Only the lines with "mkProtocolError" in the entries below belong in the answer; please copy them.

==============================

(* ===== verification/WireEnum.v ===== *)
(** * Closed string vocabularies

    The [wire_enum!] macro of [protocol/src/macros.rs] (and its twin
    [vocabulary!] of [uplink/src/wire.rs]) declares a fieldless enum whose
    variants map one to one onto wire spellings.  What the macro generates is
    the class [WireEnum]; what every vocabulary owes its users is the class
    [WireLaws], against which the round trips are proved once. *)
From S2P Require Import Prelude.

Class WireEnum (A : Type) := {
  (** The exact wire spelling. *)
  as_str : A -> string;
  (** Every value, in declaration order. *)
  ALL : list A;
}.

(** The generated [match text { $( $wire => Some(..), )+ _ => None }]: the
    first variant, in declaration order, spelled [text]. *)
Definition from_wire {A} `{WireEnum A} (text : string) : option A :=
  find_first (fun v => String.eqb (as_str v) text) ALL.

Class WireLaws (A : Type) `{WireEnum A} := {
  all_complete (a : A) : a ∈ ALL;
  spellings_distinct : NoDup (as_str <$> ALL);
}.

Ltac solve_wire_laws :=
  split;
  [ intros []; apply list_elem_of_In; simpl; tauto
  | apply (bool_decide_unpack _); vm_compute; exact I ].

Section laws.
Context {A : Type} `{WL : WireLaws A}.

#[export] Instance as_str_inj : Inj (=) (=) as_str.
Proof.
  intros a b Hab. pose proof spellings_distinct as Hnd.
  pose proof (all_complete a) as [i Hi]%list_elem_of_lookup.
  pose proof (all_complete b) as [j Hj]%list_elem_of_lookup.
  assert (Hij : i = j).
  { eapply NoDup_lookup; [exact Hnd| |].
    - by rewrite list_lookup_fmap, Hi.
    - by rewrite list_lookup_fmap, Hj, Hab. }
  congruence.
Qed.

Lemma from_wire_as_str (a : A) : from_wire (as_str a) = Some a.
Proof.
  unfold from_wire.
  destruct (find_first (fun v => String.eqb (as_str v) (as_str a)) ALL) as [b|] eqn:E.
  - apply find_first_Some in E as [_ E]. apply String.eqb_eq in E. by apply (inj as_str) in E as ->.
  - apply find_first_None, any_false with (x := a) in E; [|apply all_complete].
    by rewrite String.eqb_refl in E.
Qed.

Lemma from_wire_Some text (a : A) : from_wire text = Some a -> as_str a = text.
Proof. intros [_ E]%find_first_Some. by apply String.eqb_eq in E. Qed.

Lemma from_wire_iff text (a : A) : from_wire text = Some a <-> as_str a = text.
Proof. split; [apply from_wire_Some|intros <-; apply from_wire_as_str]. Qed.

Lemma from_wire_None text : from_wire text = None <-> forall a : A, as_str a <> text.
Proof.
  split.
  - intros Hn a <-. by rewrite from_wire_as_str in Hn.
  - intros Hn. destruct (from_wire text) as [a|] eqn:E; [|done].
    by destruct (Hn a); apply from_wire_Some.
Qed.

(** Vocabularies are decidable and countable through their spellings. *)
#[export] Instance wire_eq_dec : EqDecision A | 100.
Proof.
  intros a b. destruct (decide (as_str a = as_str b)) as [E|E].
  - left. by apply (inj as_str).
  - right. congruence.
Defined.
End laws.

#[export] Instance wire_countable {A} `{WL : WireLaws A} `{EqDecision A} : Countable A | 100.
Proof. refine (inj_countable as_str from_wire from_wire_as_str). Defined.

(** ** [protocol/src/error.rs] *)
Inductive ProtocolErrorCode :=
  | Pe_UnsupportedProtocol | Pe_MalformedMessage | Pe_MalformedFrame | Pe_Oversize | Pe_WrongSession
  | Pe_WrongDevice | Pe_UnexpectedMessage | Pe_BadStream | Pe_UnknownEpoch | Pe_StreamEnded | Pe_Sequence
  | Pe_SampleOrder | Pe_UnexpectedKind.

#[export] Instance ProtocolErrorCode_wire : WireEnum ProtocolErrorCode := {
  as_str c := match c with
    | Pe_UnsupportedProtocol => "unsupported_protocol"
    | Pe_MalformedMessage => "malformed_message"
    | Pe_MalformedFrame => "malformed_frame"
    | Pe_Oversize => "oversize"
    | Pe_WrongSession => "wrong_session"
    | Pe_WrongDevice => "wrong_device"
    | Pe_UnexpectedMessage => "unexpected_message"
    | Pe_BadStream => "bad_stream"
    | Pe_UnknownEpoch => "unknown_epoch"
    | Pe_StreamEnded => "stream_ended"
    | Pe_Sequence => "sequence"
    | Pe_SampleOrder => "sample_order"
    | Pe_UnexpectedKind => "unexpected_kind"
    end%string;
  ALL := [Pe_UnsupportedProtocol; Pe_MalformedMessage; Pe_MalformedFrame; Pe_Oversize; Pe_WrongSession;
          Pe_WrongDevice; Pe_UnexpectedMessage; Pe_BadStream; Pe_UnknownEpoch; Pe_StreamEnded; Pe_Sequence;
          Pe_SampleOrder; Pe_UnexpectedKind];
}.
#[export] Instance ProtocolErrorCode_laws : WireLaws ProtocolErrorCode.
Proof. solve_wire_laws. Qed.

(** A violation of the device link contract, and its [Display] text. *)
Record ProtocolError := mkProtocolError { pe_code : ProtocolErrorCode; pe_detail : string }.

Definition malformed (detail : string) : ProtocolError :=
  mkProtocolError Pe_MalformedMessage detail.

Definition protocol_error_display (e : ProtocolError) : string :=
  (as_str (pe_code e) +:+ ": " +:+ pe_detail e)%string.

==============================

-- RESPONSE BOX --
Record ProtocolError := mkProtocolError { pe_code : ProtocolErrorCode; pe_detail : string }.
  mkProtocolError Pe_MalformedMessage detail.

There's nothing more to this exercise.